Clyde's eyes shot open.
“Phone for you. It's Roger.”
Billy slunk back into his bed. But he didn't go back to sleep. Instead he lay up, listening in to the muted conversation going on in the hall.
“I see,” he heard Clyde say. “I see. Yes. All right. I'll come. Tell them I'll be back on the next boat.”
He heard Clyde put the receiver down. There was a pause. And then a knock at the door.
“Billy?” Clyde said. “Roger says things are cranking up. He says they're going to mobilize the squadron. If I get back now, they'll save a spot for me. Otherwise I'll be back in the pilots' pool.” If that happened, then it was likely Clyde would end up being assigned to another squadron, rather than 601, where all his friends were. “I suppose I had better call the girls and let them know.”
“No, Bill,” Billy replied. “It's late, best wait till the morning.” Besides, he had some thinking to do.
When Billy came into the kitchen in the morning, Clyde was already up. The
New York Times
was on the table in front of him. Billy could read the headlines from where he stood in the doorway: “Hitler Tells Paris He Must Get Berlin and Corridor”; “Berlin Thinks Door Is Left Open to Peaceful Solution”; “British Answer Today to Insist on Rights of Poland.” Over breakfast, Billy broke his news: he had decided to come back to England with Clyde, to join the RAF. By then, Little Bill knew better than to try to talk his friend out of it. He was too busy to spare the time, anyway. He needed to get a ticket on the next boat from New York to England. That was the
Aquitania
, which was due to sail in a little over forty-eight hoursâlittle enough time to pack and wrap up his business at the firm.
Over the past eight months or so, the two of them had become close friends.

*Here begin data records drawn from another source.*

(* ===== verification/Ast.v ===== *)
(** * The predicate AST consumed by the relation compiler

    [Node] and [AliasMap] come from [types/search], which is not among the
    repository files under src/: they are modelled from the spec (section 3)
    and from the way [src/lib/compiler/relation.ts] reads them
    ([node.type], [node.constraints], [node.args.identifier]).

    The identifier field of a comparison is a JS value, not a string: the
    compiler overwrites it with [aliases[identifier]], which is any property
    of a plain JS object, inherited ones included. *)

From S2P Require Import Prelude.
From Stdlib Require Import ZArith.

(** The JS values an identifier field can hold after aliasing. *)
Inductive JsValue : Type :=
| JsString (s : string)
| JsFunction (fname : string)   (* a built-in method of Object.prototype *)
| JsObject                      (* Object.prototype itself, via __proto__ *)
| JsUndefined.

(** The comparable scalar of a comparison. *)
Inductive Scalar : Type :=
| SNumber (z : Z)
| SString (s : string).

Record ComparisonArgs : Type := mkArgs {
  identifier : JsValue;
  value : Scalar
}.

(** A node of the predicate AST: its [type] tag selects the variant; a tag
    other than ["logical"] and ["comparison"] is kept as [Unrecognized]. *)
Unset Elimination Schemes.
Inductive Node : Type :=
| Logical (operator : string) (constraints : list Node)
| Comparison (operator : string) (args : ComparisonArgs)
| Unrecognized (type_tag : string).
Set Elimination Schemes.

(** Induction over nodes with the hypothesis on every constraint. *)
Section Node_ind.
Variable P : Node -> Prop.
Hypothesis P_logical : forall op cs, Forall P cs -> P (Logical op cs).
Hypothesis P_comparison : forall op args, P (Comparison op args).
Hypothesis P_unrecognized : forall tag, P (Unrecognized tag).

Fixpoint Node_ind (n : Node) : P n :=
  match n with
  | Logical op cs =>
      P_logical op cs
        ((fix go (l : list Node) : Forall P l :=
            match l with
            | [] => List.Forall_nil P
            | c :: l' => List.Forall_cons P c l' (Node_ind c) (go l')
            end) cs)
  | Comparison op args => P_comparison op args
  | Unrecognized tag => P_unrecognized tag
  end.
End Node_ind.

(** The alias map is a plain JS object literal ([{ salary: 'salaries.salary' }]):
    its own properties, string-valued, with [Object.prototype] behind them. *)
Record AliasMap : Type := mkAliases { own_props : gmap string string }.

(** The comparison leaves of a node, in traversal order. *)
Fixpoint comparisons (n : Node) : list ComparisonArgs :=
  match n with
  | Logical _ cs => concat (map comparisons cs)
  | Comparison _ args => [args]
  | Unrecognized _ => []
  end.

(** [typeof v === 'string']. *)
Definition is_js_string (v : JsValue) : bool :=
  match v with JsString _ => true | _ => false end.

(** The AST has the type [types/search] gives it: every comparison's
    identifier is a string. *)
Fixpoint node_well_typed (n : Node) : bool :=
  match n with
  | Logical _ cs => forallb node_well_typed cs
  | Comparison _ args => is_js_string (identifier args)
  | Unrecognized _ => true
  end.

Clyde was working for Johnson & Johnson in Princeton. Billy, of course, was with Dillon, Read & Co., at its offices down on Nassau Street in Manhattan. Just as they were both called Bill, their wives were both Rose. The four of them had hired a house on Rhode Island for the summer, by the harbor at Watch Hill. The two women would stay there together during the week while their husbands went to work; the men would come up to join them on weekends. On the occasions when Clyde's work brought him into New York, he'd stay with Billy at the little flat he kept downtown, which was where he was that night. It had taken Bushell, who was over in London, some time to track Clyde down.
They'd had a lot of fun, the four of them. Billy had introduced them to his old pals Eddie, Tippy, and Jay, who came up from his mansion in Palm Springsâwhich he'd christened “the Garden of Eden”âjust to meet Rose. They'd all gone to see the new singer Carmen Miranda perform at the Waldorf-Astoria. But hanging in the background, always, was the threat of war. And while everyone else discussed it as though it were a distant thing, for Clyde the conversations were always overshadowed by the knowledge that he might have to return to England to take up his place with his squadron.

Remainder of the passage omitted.